Collected data
--- START ---
(** * pyrobolearn: the [Policy] class of [pyrobolearn/policies/policy.py]

    A shallow embedding of the policy object and of its methods.  The policy
    is orchestration code: it validates what is assigned to it, counts ticks,
    and on a prediction tick drives its collaborators (the state, the
    processors, the inner model or approximator, the actions).  The
    collaborators are Python objects defined elsewhere; every method call,
    property read and attribute assignment made on one of them is an
    external call answered by an arbitrary handler and recorded in a trace,
    so that the order and the number of those calls can be stated. *)

From stdpp Require Import base list strings.
From Stdlib Require Import ZArith Lia.

Open Scope string_scope.
Open Scope list_scope.
Open Scope Z_scope.

(** ** Exceptions and results *)

Inductive exn :=
| TypeError
| AttributeError
| NameError
| ZeroDivisionError
| ValueError
| RuntimeError
| IndexError
| Exception (what : string).

Inductive result (A : Type) :=
| Ok (a : A)
| Raise (e : exn).
Arguments Ok {A} a.
Arguments Raise {A} e.

Definition is_ok {A} (r : result A) : bool :=
  match r with Ok _ => true | Raise _ => false end.

(** ** numpy and torch

    The two array libraries are external.  The policy uses a handful of their
    functions; they are an interface here, each function partial where the
    library one can raise. *)

Class ArrayLib := {
  ndarray : Type;
  tensor : Type;
  (** [np.argmax(a)] *)
  np_argmax : ndarray -> result Z;
  (** [np.array([i, ...])] *)
  np_array : list Z -> ndarray;
  (** [torch.argmax(t, dim=0, keepdim=True)] *)
  torch_argmax : tensor -> result tensor;
  (** [t.requires_grad] *)
  requires_grad : tensor -> bool;
  (** [t.detach()] *)
  detach : tensor -> tensor;
  (** [t.numpy()] *)
  numpy : tensor -> result ndarray
}.

(** ** Python values *)

(** The classes of the framework that the policy tests with [isinstance]. *)
Inductive pyclass := State | Action | Model | Approximator.

Definition pyclass_eqb (c d : pyclass) : bool :=
  match c, d with
  | State, State | Action, Action | Model, Model
  | Approximator, Approximator => true
  | _, _ => false
  end.

Section Values.
Context `{ArrayLib}.

#[warnings="-register-all"]
Inductive pyval :=
| PyNone
| PyBool (b : bool)
| PyInt (z : Z)
| PyStr (s : string)
| PyList (l : list pyval)
| PyDict (items : list (string * pyval))
| PyArray (a : ndarray)
| PyTensor (t : tensor)
| PyExc (e : exn)
(** an instance of a class of the framework (or of any other class): the
    framework classes it is an instance of, and its identity *)
| PyObj (classes : list pyclass) (id : nat)
(** Modelled from the spec: the class [Approximator] is declared in
    [pyrobolearn.approximators], which is not among the sources; the value
    [Approximator(inputs=i, outputs=o, model=m)] is the record of its three
    arguments, "an Approximator wrapping that object whose inputs are the
    policy's states and whose outputs are the policy's actions". *)
| PyApproximator (inputs outputs model : pyval).

(** [isinstance(v, c)] for a framework class [c]. *)
Definition isinstance (v : pyval) (c : pyclass) : bool :=
  match v with
  | PyObj classes _ => existsb (pyclass_eqb c) classes
  | PyApproximator _ _ _ => pyclass_eqb c Approximator
  | _ => false
  end.

(** [isinstance(v, int)]: [bool] is a subclass of [int]. *)
Definition isinstance_int (v : pyval) : bool :=
  match v with PyInt _ | PyBool _ => true | _ => false end.

Definition isinstance_list (v : pyval) : bool :=
  match v with PyList _ => true | _ => false end.

(** The integer an [int] instance stands for in arithmetic. *)
Definition int_value (v : pyval) : option Z :=
  match v with
  | PyInt z => Some z
  | PyBool b => Some (if b then 1 else 0)
  | _ => None
  end.

(** Values that carry user-defined attributes and methods; the builtin
    values have none of the attributes the policy asks for. *)
Definition is_object (v : pyval) : bool :=
  match v with
  | PyObj _ _ | PyApproximator _ _ _ => true
  | _ => false
  end.

(** [a % b] on integers: Python's remainder has the sign of the divisor, as
    [Z.modulo] has, and a zero divisor raises. *)
Definition py_mod (a : Z) (b : pyval) : result Z :=
  match int_value b with
  | Some r => if r =? 0 then Raise ZeroDivisionError else Ok (a mod r)
  | None => Raise TypeError
  end.

(** ** The policy object *)

Record Policy := {
  _states : pyval;
  _actions : pyval;
  _model : pyval;
  train_mode : bool;
  _rate : pyval;
  cnt : Z;
  action_data : pyval;
  preprocessors : list pyval;
  postprocessors : list pyval
}.

(** ** Calls on collaborators

    [call A] is a call whose normal result has type [A]. *)

Inductive call : Type -> Type :=
(** [state.merged_data] *)
| merged_data (state : pyval) : call (list pyval)
(** [processor(x)] *)
| processor_call (processor x : pyval) : call pyval
(** [processor.reset()] *)
| processor_reset (processor : pyval) : call unit
(** [model.predict(x, to_numpy=.., return_logits=.., set_output_data=..)] *)
| approximator_predict (model x : pyval)
    (to_numpy return_logits set_output_data : bool) : call pyval
(** [model.predict(x, to_numpy=..)] *)
| model_predict (model x : pyval) (to_numpy : bool) : call pyval
(** [model.<name>()] for the argument-free methods *)
| model_method (model : pyval) (name : string) : call pyval
(** [iter(actions)], all the items it yields *)
| actions_iter (actions : pyval) : call (list pyval)
(** [action.is_discrete()] *)
| is_discrete (action : pyval) : call bool
(** [action.data = d] *)
| set_data (action : pyval) (d : ndarray) : call unit
(** [action.torch_data = t] *)
| set_torch_data (action : pyval) (t : tensor) : call unit
(** [actions()] *)
| actions_call (actions : pyval) : call pyval.

Inductive event :=
| Event {A : Type} (c : call A) (r : result A).

End Values.

(** The collaborators: a state of their own and an answer to every call. *)
Class Collaborators `{ArrayLib} := {
  env : Type;
  respond : forall A, call A -> env -> result A * env
}.

(** ** A state and exception monad

    A program over a state [S] returns a result or raises, and leaves a
    state either way: what was assigned before a [raise] stays assigned. *)

Definition prog (S A : Type) : Type := S -> result A * S.

Definition ret {S A} (a : A) : prog S A := fun s => (Ok a, s).

Definition raise {S A} (e : exn) : prog S A := fun s => (Raise e, s).

Definition bind {S A B} (c : prog S A) (k : A -> prog S B) : prog S B :=
  fun s =>
    match c s with
    | (Ok a, s') => k a s'
    | (Raise e, s') => (Raise e, s')
    end.

Definition gets {S A} (f : S -> A) : prog S A := fun s => (Ok (f s), s).

Definition modify {S} (f : S -> S) : prog S unit := fun s => (Ok tt, f s).

Definition lift_result {S A} (r : result A) : prog S A := fun s => (r, s).

Declare Scope prog_scope.
Delimit Scope prog_scope with prog.
Bind Scope prog_scope with prog.

Notation "x <- c ;; k" := (bind c (fun x => k))
  (at level 100, c at next level, right associativity) : prog_scope.
Notation "c ;; k" := (bind c (fun _ => k))
  (at level 100, right associativity) : prog_scope.

Open Scope prog_scope.

(** [if c: body] *)
Definition when {S} (c : bool) (body : prog S unit) : prog S unit :=
  if c then body else ret tt.

(** [for x in l: body(x)] *)
Fixpoint for_each {S A} (l : list A) (body : A -> prog S unit) : prog S unit :=
  match l with
  | [] => ret tt
  | x :: l' => body x ;; for_each l' body
  end.

(** [for x in l: b = body(x, b)], the loop threading a local variable. *)
Fixpoint for_fold {S A B} (l : list A) (body : A -> B -> prog S B) (b : B)
  : prog S B :=
  match l with
  | [] => ret b
  | x :: l' => b' <- body x b ;; for_fold l' body b'
  end.

(** [enumerate(l)], counting from [i]. *)
Fixpoint enumerate_from {A} (i : nat) (l : list A) : list (nat * A) :=
  match l with
  | [] => []
  | x :: l' => (i, x) :: enumerate_from (S i) l'
  end.

Definition enumerate {A} (l : list A) : list (nat * A) := enumerate_from 0 l.

(** [zip(a, b)] stops with the shorter of the two. *)
Definition zip {A B} (a : list A) (b : list B) : list (A * B) := combine a b.

(** ** Attribute assignment on the policy object *)

Section Attributes.
Context `{ArrayLib}.

Definition with_states (self : Policy) (v : pyval) : Policy :=
  {| _states := v; _actions := _actions self; _model := _model self;
     train_mode := train_mode self; _rate := _rate self; cnt := cnt self;
     action_data := action_data self; preprocessors := preprocessors self;
     postprocessors := postprocessors self |}.

Definition with_actions (self : Policy) (v : pyval) : Policy :=
  {| _states := _states self; _actions := v; _model := _model self;
     train_mode := train_mode self; _rate := _rate self; cnt := cnt self;
     action_data := action_data self; preprocessors := preprocessors self;
     postprocessors := postprocessors self |}.

Definition with_model (self : Policy) (v : pyval) : Policy :=
  {| _states := _states self; _actions := _actions self; _model := v;
     train_mode := train_mode self; _rate := _rate self; cnt := cnt self;
     action_data := action_data self; preprocessors := preprocessors self;
     postprocessors := postprocessors self |}.

Definition with_train_mode (self : Policy) (b : bool) : Policy :=
  {| _states := _states self; _actions := _actions self; _model := _model self;
     train_mode := b; _rate := _rate self; cnt := cnt self;
     action_data := action_data self; preprocessors := preprocessors self;
     postprocessors := postprocessors self |}.

Definition with_rate (self : Policy) (v : pyval) : Policy :=
  {| _states := _states self; _actions := _actions self; _model := _model self;
     train_mode := train_mode self; _rate := v; cnt := cnt self;
     action_data := action_data self; preprocessors := preprocessors self;
     postprocessors := postprocessors self |}.

Definition with_cnt (self : Policy) (n : Z) : Policy :=
  {| _states := _states self; _actions := _actions self; _model := _model self;
     train_mode := train_mode self; _rate := _rate self; cnt := n;
     action_data := action_data self; preprocessors := preprocessors self;
     postprocessors := postprocessors self |}.

Definition with_action_data (self : Policy) (v : pyval) : Policy :=
  {| _states := _states self; _actions := _actions self; _model := _model self;
     train_mode := train_mode self; _rate := _rate self; cnt := cnt self;
     action_data := v; preprocessors := preprocessors self;
     postprocessors := postprocessors self |}.

Definition with_preprocessors (self : Policy) (l : list pyval) : Policy :=
  {| _states := _states self; _actions := _actions self; _model := _model self;
     train_mode := train_mode self; _rate := _rate self; cnt := cnt self;
     action_data := action_data self; preprocessors := l;
     postprocessors := postprocessors self |}.

Definition with_postprocessors (self : Policy) (l : list pyval) : Policy :=
  {| _states := _states self; _actions := _actions self; _model := _model self;
     train_mode := train_mode self; _rate := _rate self; cnt := cnt self;
     action_data := action_data self; preprocessors := preprocessors self;
     postprocessors := l |}.

Definition is_None (v : pyval) : bool :=
  match v with PyNone => true | _ => false end.

(** ** Properties of the policy: getters and setters

    These touch the policy object only: programs over [Policy]. *)

(** [Policy.states] *)
Definition states : prog Policy pyval := gets _states.

(** [Policy.states.setter] *)
Definition set_states (states : pyval) : prog Policy unit :=
  when (negb (is_None states))
    (when (negb (isinstance states State)) (raise TypeError)) ;;
  modify (fun self => with_states self states).

(** [Policy.actions] *)
Definition actions : prog Policy pyval := gets _actions.

(** [Policy.actions.setter] *)
Definition set_actions (actions : pyval) : prog Policy unit :=
  when (negb (isinstance actions Action)) (raise TypeError) ;;
  modify (fun self => with_actions self actions).

(** [Policy.model] *)
Definition model : prog Policy pyval := gets _model.

(** [Policy.model.setter] *)
Definition set_model (model : pyval) : prog Policy unit :=
  model <-
    (if negb (is_None model) && negb (isinstance model Approximator) then
       if isinstance model Model then
         inputs <- states ;;
         outputs <- actions ;;
         ret (PyApproximator inputs outputs model)
       else ret model
     else ret model) ;;
  modify (fun self => with_model self model).

(** [Policy.rate] *)
Definition rate : prog Policy pyval := gets _rate.

(** [Policy.rate.setter] *)
Definition set_rate (rate : pyval) : prog Policy unit :=
  when (negb (isinstance_int rate)) (raise TypeError) ;;
  modify (fun self => with_rate self rate).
--- END ---
(AIM OF THE EXERCISE) Taking the records above, retype every line from the one with "model : pyval)." down to the one with "Definition isinstance_int (v", exactly and with nothing else.

(RESPONSE BELOW)
| PyApproximator (inputs outputs model : pyval).

(** [isinstance(v, c)] for a framework class [c]. *)
Definition isinstance (v : pyval) (c : pyclass) : bool :=
  match v with
  | PyObj classes _ => existsb (pyclass_eqb c) classes
  | PyApproximator _ _ _ => pyclass_eqb c Approximator
  | _ => false
  end.

(** [isinstance(v, int)]: [bool] is a subclass of [int]. *)
Definition isinstance_int (v : pyval) : bool :=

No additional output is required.